A number of times, I caught sight of Sophia out of the corner of my eye but never had the energy to call her over. I noticed her rushing throughout the camp doing something, but I didn't care enough to know right now.

It was probably taking stock, compiling casualty reports, or making lists of the state of everything, but I just didn't care. Sure, I would have to at some point. I couldn't wallow forever, but just not now.

Grace, Abigail's Assistant, was with her and both were doing several things by how busy they looked.

Someone had sent for the non-combatants at some point. It felt like the fight had just ended yet a stream of people came rushing in. They had been sent across the river to stay behind the Walls of the City, but now that the fight was over, they came streaming back.

They did what little they could. A few more Healers tended the wounded, a few builders made camp for those that had been destroyed. Merchants... well, I wasn't quite sure what they did. All stores of potions or herbs had already been sold.

Even the civilians from the City came out to help. Some were still F-rank, yet they stood and chipped in with whatever they could do.

My Heart, once roaring and the cause of rivers of mana rushing through me, sputtered and choked. I had ridden it hard. Pushed it as far as it could go.

The Mana pumping through me was diminished. My regeneration scuttled, but it was enough. Enough for what I needed to do.

My muscles protested, but they'd been given time to rest. A few hours if I had to guess.

The soreness and aching were very real, and I was dreading the next day as it would only be worse, but today, right now, I pushed through.

Walking was hard. Any Healer would probably say I should be resting, but those thoughts were meaningless.

The first thing I did after rising was walk over to Alice. She'd just turned 21. An age that used to be a cause for celebration. Where her only worry would have been getting IDed at a bar or liquor store.

Instead, at the age of 19, she'd been dragged off to hell where she watched those she loved fall around her. Her father, her brother, her cousins, her aunts and uncles, and even her boyfriend.

She'd survived that hell only to see it happen again. She'd fought beasts, dungeons, even demons, but had fallen to Orcs.

Her once-blonde hair was matted down with blood and mud.
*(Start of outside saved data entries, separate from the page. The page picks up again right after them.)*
(** * Rest-Shop: serializers and route table

    A shallow embedding of [restshop/serializers.py] and [restshop/urls.py].

    The Django models live in [restshop/models.py]; what the serializers use
    of them (columns, foreign keys, reverse accessors) is embedded here as a
    small relational store: one list of rows per table, foreign keys as
    primary-key values, reverse accessors as queries over the store. *)

From Stdlib Require Import ZArith List String Ascii Bool Lia.
Import ListNotations.

#[local] Set Warnings "-register-all".

Open Scope string_scope.
Open Scope Z_scope.
Open Scope list_scope.

(** ** Representations

    What a serializer returns: the Python values that end up in the
    response ([None], integers, decimals, strings, lists, ordered
    dictionaries).  A decimal column is kept as its scaled integer (the
    number of minor units), which is exact for a fixed number of places. *)

Inductive value : Type :=
| VNone
| VInt (z : Z)
| VDecimal (z : Z)
| VStr (s : string)
| VList (l : list value)
| VDict (d : list (string * value)).

(** [d.keys()] *)
Definition dict_keys (d : list (string * value)) : list string := map fst d.

(** [d.get(k)] *)
Fixpoint dict_get (k : string) (d : list (string * value)) : option value :=
  match d with
  | [] => None
  | (k', v) :: d' => if String.eqb k k' then Some v else dict_get k d'
  end.

(** [d[k] = v] on an ordered dictionary: an existing key keeps its place,
    a new key goes last. *)
Fixpoint dict_set (k : string) (v : value) (d : list (string * value))
  : list (string * value) :=
  match d with
  | [] => [(k, v)]
  | (k', v') :: d' =>
      if String.eqb k k' then (k', v) :: d' else (k', v') :: dict_set k v d'
  end.

(** ** Exceptions and results *)

Inductive exn : Type :=
| ObjectDoesNotExist
| MultipleObjectsReturned
| IntegrityError
| ImproperlyConfigured
| ImportError
| OSError
| ValidationError (msg : string).

Inductive result (A : Type) : Type :=
| Ok (a : A)
| Raise (e : exn).

Arguments Ok {A} a.
Arguments Raise {A} e.

Definition rbind {A B} (r : result A) (f : A -> result B) : result B :=
  match r with
  | Ok a => f a
  | Raise e => Raise e
  end.

Declare Scope result_scope.
Delimit Scope result_scope with result.
Notation "'let?' x ':=' r 'in' k" := (rbind r (fun x => k))
  (at level 10, x name, r at level 100, k at level 200) : result_scope.

(** A list comprehension whose body may raise. *)
Fixpoint map_result {A B} (f : A -> result B) (l : list A) : result (list B) :=
  match l with
  | [] => Ok []
  | x :: l' =>
      (let? y := f x in
       let? ys := map_result f l' in
       Ok (y :: ys))%result
  end.

(** ** Query sets *)

Module QuerySet.

(** [.get(...)]: the one row that matches. *)
Definition get {A} (p : A -> bool) (rows : list A) : result A :=
  match filter p rows with
  | [] => Raise ObjectDoesNotExist
  | [x] => Ok x
  | _ :: _ :: _ => Raise MultipleObjectsReturned
  end.

Fixpoint insert_by {A} (key : A -> Z) (x : A) (l : list A) : list A :=
  match l with
  | [] => [x]
  | y :: l' => if key x <=? key y then x :: l else y :: insert_by key x l'
  end.

(** [.order_by(...)]: rows sorted by [key], ascending.  Rows with equal
    keys keep the order in which the table yields them. *)
Definition order_by {A} (key : A -> Z) (rows : list A) : list A :=
  fold_right (insert_by key) [] rows.

(** [.first()] of an ordered query set. *)
Definition first {A} (rows : list A) : option A := hd_error rows.

(** [.exists()] *)
Definition exists_ {A} (rows : list A) : bool :=
  match rows with [] => false | _ :: _ => true end.

(** [.count()] *)
Definition count {A} (rows : list A) : Z := Z.of_nat (List.length rows).

(** [Max(...)] and [Min(...)] of [.aggregate]: [None] over no rows. *)
Definition aggregate_max (xs : list Z) : option Z :=
  match xs with
  | [] => None
  | x :: xs' => Some (fold_left Z.max xs' x)
  end.

Definition aggregate_min (xs : list Z) : option Z :=
  match xs with
  | [] => None
  | x :: xs' => Some (fold_left Z.min xs' x)
  end.

(** The next value of an auto-increment primary key. *)
Definition next_id (ids : list Z) : Z := 1 + fold_right Z.max 0 ids.

End QuerySet.

(** ** Models *)

Record Tag := { tag_id : Z; tag_name : string }.

Record Product := { product_id : Z; title : string; description : string }.

Record Unit :=
  { unit_id : Z;
    sku : string;
    price : Z;
    num_in_stock : Z;
    unit_product : Z }.

Record UnitImage :=
  { image_id : Z; image_url : string; is_main : bool; image_unit : Z }.
(** * Integrity-check cache: decision engine, commits and cleanup sweep

    A shallow embedding of [modules/integrity_check] (determine_action.py,
    process_file.py, check_file.py, check_integrity.py, db_cleanup.py,
    lock_utils.py) as executable functions over an explicit world: the file
    system, the two SQLite tables, the advisory lock, and the external
    [ffmpeg] / [ffprobe] tools. *)

From Stdlib Require Import String Ascii ZArith Bool.
From stdpp Require Import gmap strings list fin_maps pretty.

Local Open Scope string_scope.
Local Open Scope Z_scope.

(** ** Python and SQLite values *)

(** The values that cross SQLite: NULL, TEXT and REAL.  A Python float is
    only stored, read back and compared with [==] here, so it is carried as
    an integer tick count. *)
Inductive scalar : Type :=
  | SNone
  | SStr (s : string)
  | SFloat (x : Z).

#[global] Instance scalar_eq_dec : EqDecision scalar.
Proof. solve_decision. Defined.

(** A Python value as the functions below pass them around: a scalar, or a
    flat tuple of scalars (the [update_info] tuple of process_file.py). *)
Inductive pyval : Type :=
  | PS (x : scalar)
  | PT (items : list scalar).

#[global] Instance pyval_eq_dec : EqDecision pyval.
Proof. solve_decision. Defined.

(** Python [a == b] on scalars. *)
Definition scalar_eqb (a b : scalar) : bool := bool_decide (a = b).

(** Python [v == 'literal'] for a value that may be anything. *)
Definition is_str (v : pyval) (lit : string) : bool :=
  match v with
  | PS (SStr s) => String.eqb s lit
  | _ => false
  end.

(** ** The store: two tables with the same columns (db_init.py) *)

Record row : Type := mkRow {
  file_hash : scalar;
  mtime : scalar;
  status : scalar;
  last_checked : scalar;
  codec : scalar
}.

Inductive table : Type := passed_files | failed_files.

#[global] Instance table_eq_dec : EqDecision table.
Proof. solve_decision. Defined.

(** [file_path TEXT PRIMARY KEY]: one row per path in each table. *)
Record store : Type := mkStore {
  passed : gmap string row;
  failed : gmap string row
}.

Definition rows (t : table) (s : store) : gmap string row :=
  match t with
  | passed_files => passed s
  | failed_files => failed s
  end.

Definition set_rows (t : table) (m : gmap string row) (s : store) : store :=
  match t with
  | passed_files => mkStore m (failed s)
  | failed_files => mkStore (passed s) m
  end.

(** ** The world *)

Record file : Type := mkFile {
  f_mtime : Z;
  f_bytes : string
}.

Inductive exn : Type :=
  | FileNotFoundError
  | ValueError
  | TypeError
  | InterfaceError
  | IntegrityError
  | OperationalError
  | TimeoutExpired
  | OtherError (msg : string).

(** What [subprocess.run(..., capture_output=True, text=True, timeout=_)]
    does: it completes with the two captured channels, or raises. *)
Inductive proc_result : Type :=
  | Completed (stdout stderr : string)
  | ProcRaises (e : exn).

Inductive event : Type :=
  | EvStat (p : string)
  | EvHash (p : string)
  | EvAcquire
  | EvRelease
  | EvSelect (t : table) (p : string)
  | EvFfmpeg (p : string)
  | EvFfprobe (p : string).

#[global] Instance event_eq_dec : EqDecision event.
Proof. solve_decision. Defined.

Record world : Type := mkWorld {
  fs : gmap string file;          (* files on disk *)
  db : store;                     (* committed contents of integrity_check.db *)
  lock_held : bool;               (* this process holds database.lock *)
  sql_budget : option nat;        (* sqlite3 calls left before one fails *)
  now_iso : string;               (* datetime.datetime.now().isoformat() *)
  ffmpeg : string -> proc_result;
  ffprobe : string -> proc_result;
  trace : list event              (* most recent event first *)
}.

Definition set_db (d : store) (w : world) : world :=
  mkWorld (fs w) d (lock_held w) (sql_budget w) (now_iso w) (ffmpeg w) (ffprobe w) (trace w).
Definition set_lock (b : bool) (w : world) : world :=
  mkWorld (fs w) (db w) b (sql_budget w) (now_iso w) (ffmpeg w) (ffprobe w) (trace w).
Definition set_budget (n : option nat) (w : world) : world :=
  mkWorld (fs w) (db w) (lock_held w) n (now_iso w) (ffmpeg w) (ffprobe w) (trace w).
Definition log (e : event) (w : world) : world :=
  mkWorld (fs w) (db w) (lock_held w) (sql_budget w) (now_iso w) (ffmpeg w) (ffprobe w) (e :: trace w).

(** ** Computations: state passing with exceptions

    A raised exception keeps the world reached so far (Python does not undo
    effects).  [Hang] is a call that never returns: [flock(LOCK_EX)] on a
    lock this process already holds through another descriptor. *)

Inductive result (A : Type) : Type :=
  | Ok (a : A)
  | Raise (e : exn)
  | Hang.
Arguments Ok {A} a.
Arguments Raise {A} e.
Arguments Hang {A}.

Definition M (A : Type) : Type := world -> result A * world.

Definition ret {A} (a : A) : M A := fun w => (Ok a, w).
Definition raise {A} (e : exn) : M A := fun w => (Raise e, w).
(** ** Concrete runs

    The witnesses run the model on small inputs.  A run as a whole holds
    functions and proofs, which do not compute to anything readable; [compute_as]
    evaluates what [f] reads of both sides of [H], and [refute_as] closes a case
    whose reading differs. *)

Tactic Notation "compute_as" uconstr(f) "in" hyp(H) := apply (f_equal f) in H; vm_compute in H.
Tactic Notation "refute_as" uconstr(f) "in" hyp(H) := compute_as f in H; discriminate H.

(** ** Results

    Rust's [Result<A, E>].  The [MBind] instance gives stdpp's do-notation, so
    [x ← c; k] is the source's [let x = c?; k]. *)

Inductive result (E A : Type) : Type :=
| Ok (a : A)
| Err (e : E).
Arguments Ok {E A} a.
Arguments Err {E A} e.

#[export] Instance result_mret {E} : MRet (result E) := λ A a, Ok a.
#[export] Instance result_mbind {E} : MBind (result E) := λ A B f r,
  match r with Ok a => f a | Err e => Err e end.
#[export] Instance result_fmap {E} : FMap (result E) := λ A B f r,
  match r with Ok a => Ok (f a) | Err e => Err e end.
#[export] Instance result_eq_dec {E A} `{EqDecision E, EqDecision A} :
  EqDecision (result E A).
Proof. solve_decision. Defined.

(** [Result::map_err]. *)
Definition map_err {E F A} (f : E → F) (r : result E A) : result F A :=
  match r with Ok a => Ok a | Err e => Err (f e) end.

(** [Option::ok_or]. *)
Definition ok_or {E A} (e : E) (o : option A) : result E A :=
  match o with Some a => Ok a | None => Err e end.

Definition is_ok {E A} (r : result E A) : bool :=
  match r with Ok _ => true | Err _ => false end.

Lemma result_bind_ok {E A B} (r : result E A) (f : A → result E B) b :
  r ≫= f = Ok b ↔ ∃ a, r = Ok a ∧ f a = Ok b.
Proof.
  destruct r as [a|e]; cbn; split.
  - eauto.
  - by intros (? & [= ->] & ?).
  - done.
  - by intros (? & ? & ?).
Qed.

(** Collecting fallible results in order, stopping at the first error (the
    [?] operator inside a loop). *)
Fixpoint res_map {E A B} (f : A → result E B) (l : list A) : result E (list B) :=
  match l with
  | [] => Ok []
  | x :: l => y ← f x; ys ← res_map f l; Ok (y :: ys)
  end.

Lemma res_map_ok {E A B} (f : A → result E B) l ys :
  res_map f l = Ok ys ↔ Forall2 (λ x y, f x = Ok y) l ys.
Proof.
  revert ys; induction l as [|x l IH]; intros ys; cbn.
  - split; [intros [= <-]; constructor|by inversion 1].
  - rewrite result_bind_ok. split.
    + intros (y & Hy & (zs & Hzs & [= <-])%result_bind_ok).
      constructor; [done|]. by apply IH.
    + inversion 1 as [|? y ? zs Hy Hzs]; subst. exists y. split; [done|].
      apply IH in Hzs. by rewrite Hzs.
Qed.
Caked on like she'd been stepped on and pushed into it.

Abigail, sensing what I was about to do, obliged me.

Her mana was in the same state as my own. As everyone's was, but she did it anyway.

A gentle rush of water washed away the blood and grime. The mud broke off and she was restored to a fitting condition.

An arrow hole still pierced her chest. The hole to where her heart once vibrantly beat still marred her, but at least she wasn't covered in mud.

After Abigail's waters receded, I pulled. It was painful, and I felt the mana channels turned blood vessels ache, but I pulled anyway.

Ice froze around her until she was encased.

Mitchell looked up pleadingly, not willing to let his wife go, so I gave him time. I'd come back for Allison. There were others that I had to go get.